Deux des principaux promoteurs de cette thèse sont José María Bermúdez de Castro, co-découvreur de l'autre grande référence mondiale en matière de recherche, annoncée en 1997 sur la couverture de la revue, et María Martinón Torres, éminente scientifique de l'équipe de fouilles de Burgos et directrice du Centre national de recherche sur l'évolution humaine. Martinón souligne une lacune dans la nouvelle étude, car elle n'a pas pris en compte certains fossiles clés trouvés en Asie, comme ceux de Harbin, Hualongdong et Yunxian, qui présentent des caractéristiques permettant de les identifier comme une origine possible de l'Homo sapiens. Le prédécesseur lui-même, souligne Martinón, possède également ce type de caractéristiques. « Pour soutenir solidement une origine africaine, des études comparatives plus larges sont nécessaires, intégrant tout le nouveau matériel asiatique. En fait, les fossiles du Pléistocène inférieur et moyen d'Asie et d'Europe montrent des traits faciaux plus gracieux, plus proches de tous les fossiles africains connus à ce jour pour cette même période. La proposition selon laquelle l'ancêtre se trouve en Afrique du Nord me semble très alambiquée », ajoute le scientifique.
Antonio Rosas, paléoanthropologue au CSIC, souligne également dans un article complémentaire plusieurs questions restées sans réponse à la lumière de ces constats. La plus évidente est : « Où sont les fossiles humains entre 700 000 et 300 000 ans ? » Pas un seul n’est connu. L'autre se concentre sur un détail morphologique : les fossiles marocains, malgré leur âge, présentent déjà une caractéristique de la mâchoire qui serait caractéristique des Néandertaliens évolués qui ont vécu en Europe des centaines de milliers d'années plus tard. « Pourquoi les racines de la lignée avaient-elles des traits néandertaliens ? Pour l’instant, c’est une énigme.

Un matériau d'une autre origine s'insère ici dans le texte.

(** X5.  A run calls the engine at most once, and whether it did can be
    read off the way it ends: a run that leaves through [exit] never
    called [resize_fs], [ext2fs_close] or the progress meter, and a run
    in which [main] returns called [resize_fs] exactly once and returns
    0. *)
Theorem engine_called_iff_main_returns {hdr : Headers} {w : World}
    (cl : cmdline) :
  (exists s,
     snd (main cl) = Exits s
     /\ engine_calls (events (main cl)) = 0%nat
     /\ kinds [KMessage; KMountProbe; KFlush; KOpen; KSizeProbe]
          (events (main cl)))
  \/ (snd (main cl) = Returns 0
      /\ engine_calls (events (main cl)) = 1%nat).
Proof.
  pose proof (preflight_kinds cl) as K.
  assert (Hno : forall t,
            kinds [KMessage; KMountProbe; KFlush; KOpen; KSizeProbe] t ->
            engine_calls t = 0%nat).
  { intros t Kt. eapply engine_calls_kinds; [ exact Kt | ].
    simpl. intuition discriminate. }
  unfold events.
  destruct (main_cases cl) as [(t & Hp & ->) | (t & req & fs & m & Hp & ->)];
    rewrite Hp in K; simpl in K |- *.
  { left. exists 1. auto. }
  assert (Hone : forall e, kind_of e = KMessage ->
            kinds [KMessage; KMountProbe; KFlush; KOpen; KSizeProbe]
              (t ++ [e])).
  { intros e He. apply kinds_app; [ exact K | ].
    apply kinds_cons; [ rewrite He; simpl; auto | apply kinds_nil ]. }
  destruct (resize_and_report_cases req fs m)
    as [(_ & e & -> & He) | [(_ & _ & e & -> & He)
       | [(_ & _ & _ & e & -> & He) | (_ & _ & _ & ->)]]]; simpl.
  - left. exists 1. auto.
  - left. exists 0. auto.
  - left. exists 1. auto.
  - right. split; [ reflexivity | ].
    now rewrite engine_calls_app, (Hno _ K), engine_events_calls.
Qed.

(** ** What stands between the command line and the engine *)

(** X6.  Whenever [resize_fs] is called, the mount test has let the
    device through, the filesystem came from a successful [ext2fs_open]
    and passed the feature test, the new size differs from the current
    block count, and, unless the force flag is set, the new size is no
    larger than the probed size of the device and the filesystem was not
    modified after its last check.  The new size is the size operand if
    it is not 0, and the size of the device otherwise. *)
Theorem engine_call_is_admitted {hdr : Headers} {w : World}
    (cl : cmdline) (fs : ext2_filsys) (n fl : Z) (cb : bool) :
  In (Ev_resize_fs fs n fl cb) (events (main cl)) ->
  exists t req max_size io,
    preflight cl = (t, Returns (req, fs, max_size))
    /\ mount_gate_passes (device_name req) = true
    /\ ext2fs_open (device_name req) EXT2_FLAG_RW io = (0, fs)
    /\ unsupported_features (super fs) = false
    /\ n <> s_blocks_count (super fs)
    /\ (force req = true
        \/ (n <= max_size /\ s_mtime (super fs) <= s_lastcheck (super fs)))
    /\ (new_size req <> 0 /\ n = new_size req
        \/ new_size req = 0 /\ n = max_size).
Proof.
  intros H.
  apply engine_call_inv in H
    as (t & req & m & Hp & Hc & -> & Hne & Hk & _).
  destruct (preflight_returns _ _ _ _ _ Hp)
    as (t1 & t2 & t3 & t4 & _ & Hm & _ & Ho & _ & _).
  apply check_mount_returns in Hm as [Hm _].
  apply open_filesystem_returns in Ho as [Hf (io & Ho & _)].
  exists t, req, m, io. repeat split; try assumption.
  - destruct Hc as [Hc | Hc]; [ now left | ].
    destruct Hk as [Hk | Hk]; [ now left | right; now split ].
  - unfold resolved_size.
    destruct (new_size req =? 0) eqn:E.
    + right. apply Z.eqb_eq in E. now split.
    + left. apply Z.eqb_neq in E. now split.
Qed.

(** The theorem on the plain run that grows 500 blocks to 1000. *)
Lemma engine_call_is_admitted_witness :
  exists t req max_size io,
    @preflight hdr0 w0 (cl0 [] ["/dev/hda1"]) = (t, Returns (req, fs0, max_size))
    /\ @mount_gate_passes hdr0 w0 (device_name req) = true
    /\ @ext2fs_open w0 (device_name req) (@EXT2_FLAG_RW hdr0) io = (0, fs0)
    /\ @unsupported_features hdr0 (super fs0) = false
    /\ 1000 <> s_blocks_count (super fs0)
    /\ (force req = true
        \/ (1000 <= max_size /\ s_mtime (super fs0) <= s_lastcheck (super fs0)))
    /\ (new_size req <> 0 /\ 1000 = new_size req
        \/ new_size req = 0 /\ 1000 = max_size).
Proof.
  apply (@engine_call_is_admitted hdr0 w0 (cl0 [] ["/dev/hda1"])
           fs0 1000 0 false).
  vm_compute. in_list.
Defined.

(** X7.  A device that the probe reports as mounted is never opened:
    whatever the options and the size operand of a command line that
    parses, the run makes the mount probe, prints that the device is
    mounted and exits with status 1, with no flush, no [ext2fs_open], no
    size probe and no engine call. *)
Theorem mounted_device_is_never_opened {hdr : Headers} {w : World}
    (cl : cmdline) (t : trace) (req : request) :
  parse_args cl = (t, Returns req) ->
  fst (ext2fs_check_if_mounted (device_name req)) = 0 ->
  Z.land (snd (ext2fs_check_if_mounted (device_name req))) EXT2_MF_MOUNTED
  <> 0 ->
  exit_status (main cl) = 1
  /\ kinds [KMessage; KMountProbe] (events (main cl))
  /\ exists t',
       events (main cl) =
       t' ++ [Ev_fprintf stderr
                "%s is mounted; can't resize a mounted filesystem!\n\n"
                [AStr (device_name req)]].
Proof.
  intros Hp H0 Hm.
  pose proof (check_mount_mounted _ H0 Hm) as Hc.
  assert (E : main cl =
    (t ++ [Ev_ext2fs_check_if_mounted (device_name req);
           Ev_fprintf stderr
             "%s is mounted; can't resize a mounted filesystem!\n\n"
             [AStr (device_name req)]], Exits 1)).
  { rewrite main_after_mount. rewrite (bind_returns _ _ _ _ Hp). cbv beta.
    now rewrite (bind_exits _ _ _ _ Hc). }
  rewrite E. unfold events, exit_status. simpl.
  split; [ reflexivity | ]. split.
  - pose proof (parse_args_kinds cl) as K. rewrite Hp in K. simpl in K.
    apply kinds_app; [ eapply kinds_incl; [ | exact K ]; solve_incl | ].
    solve_kinds.
  - exists (t ++ [Ev_ext2fs_check_if_mounted (device_name req)]).
    now rewrite <- app_assoc.
Qed.

(** The theorem on a mounted device with every option given. *)
Lemma mounted_device_is_never_opened_witness :
  exit_status
    (@main hdr0 w_mounted
       (cl0 [("f"%char, ""); ("F"%char, ""); ("p"%char, "")]
          ["/dev/hda1"; "800"])) = 1
  /\ kinds [KMessage; KMountProbe]
       (events
          (@main hdr0 w_mounted
             (cl0 [("f"%char, ""); ("F"%char, ""); ("p"%char, "")]
                ["/dev/hda1"; "800"]))).
Proof.
  destruct (@mounted_device_is_never_opened hdr0 w_mounted
              (cl0 [("f"%char, ""); ("F"%char, ""); ("p"%char, "")]
                 ["/dev/hda1"; "800"])
              (@banner hdr0)
              {| program_name := "resize2fs"; device_name := "/dev/hda1";
                 new_size := 800; flags := 256; flush := true;
                 force := true |}) as (H1 & H2 & _).
  - reflexivity.
  - reflexivity.
  - vm_compute. discriminate.
  - split; [ exact H1 | exact H2 ].
Defined.

(** X8.  A filesystem modified after its last check is resized only
    under the force flag.  Take a run that is through the size test of
    line 259 with a target different from the current block count, on a
    filesystem whose last check is older than its last modification.
    Without the force flag it asks for [e2fsck -f] on the device and
    exits with status 1 without calling the engine; with the force flag
    it calls the engine, once, for the target. *)
Theorem unchecked_filesystem_needs_force {hdr : Headers} {w : World}
    (cl : cmdline) (t : trace) (req : request) (fs : ext2_filsys)
    (max_size : Z) :
  preflight cl = (t, Returns (req, fs, max_size)) ->
  capacity_gate_passes req max_size ->
  resolved_size (new_size req) max_size <> s_blocks_count (super fs) ->
  s_lastcheck (super fs) < s_mtime (super fs) ->
  (force req = false ->
   main cl =
     (t ++ [Ev_fprintf stderr "Please run 'e2fsck -f %s' first.\n\n"
              [AStr (device_name req)]],
      Exits 1)
   /\ engine_calls (events (main cl)) = 0%nat)
  /\ (force req = true ->
      main cl =
        (t ++ engine_events req fs (resolved_size (new_size req) max_size),
         Returns 0)
      /\ engine_calls (events (main cl)) = 1%nat).
Proof.
  intros Hp Hc Hne Hlt.
  assert (Hk : engine_calls t = 0%nat).
  { pose proof (preflight_kinds cl) as K. rewrite Hp in K.
    eapply engine_calls_kinds; [ exact K | ].
    simpl. intuition discriminate. }
  rewrite (main_run _ _ _ _ _ Hp). unfold events. split.
  - intros Hf. rewrite resize_and_report_needs_check; try assumption.
    + simpl. split; [ reflexivity | ].
      now rewrite engine_calls_app, Hk.
    + unfold consistency_gate_passes. rewrite Hf.
      intros [H | H]; [ discriminate | lia ].
  - intros Hf. rewrite resize_and_report_engine; try assumption.
    + simpl. split; [ reflexivity | ].
      now rewrite engine_calls_app, Hk, engine_events_calls.
    + now left.
Qed.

La manière la plus évidente de répondre à toutes ces questions serait de trouver ce chaînon manquant, le dernier ancêtre commun de tous les humains. L’objectif est diablement compliqué, dit Hublin. « Trouver un fossile concluant du dernier ancêtre commun est peut-être impossible, mais il est clair que l'Afrique du Nord est l'endroit où nous pouvons documenter ces populations », explique-t-il. Grâce à de nouvelles techniques comme l'analyse des protéines, elle pourrait permettre de caractériser ces hominidés « même si on ne retrouve jamais le fossile », souligne-t-il.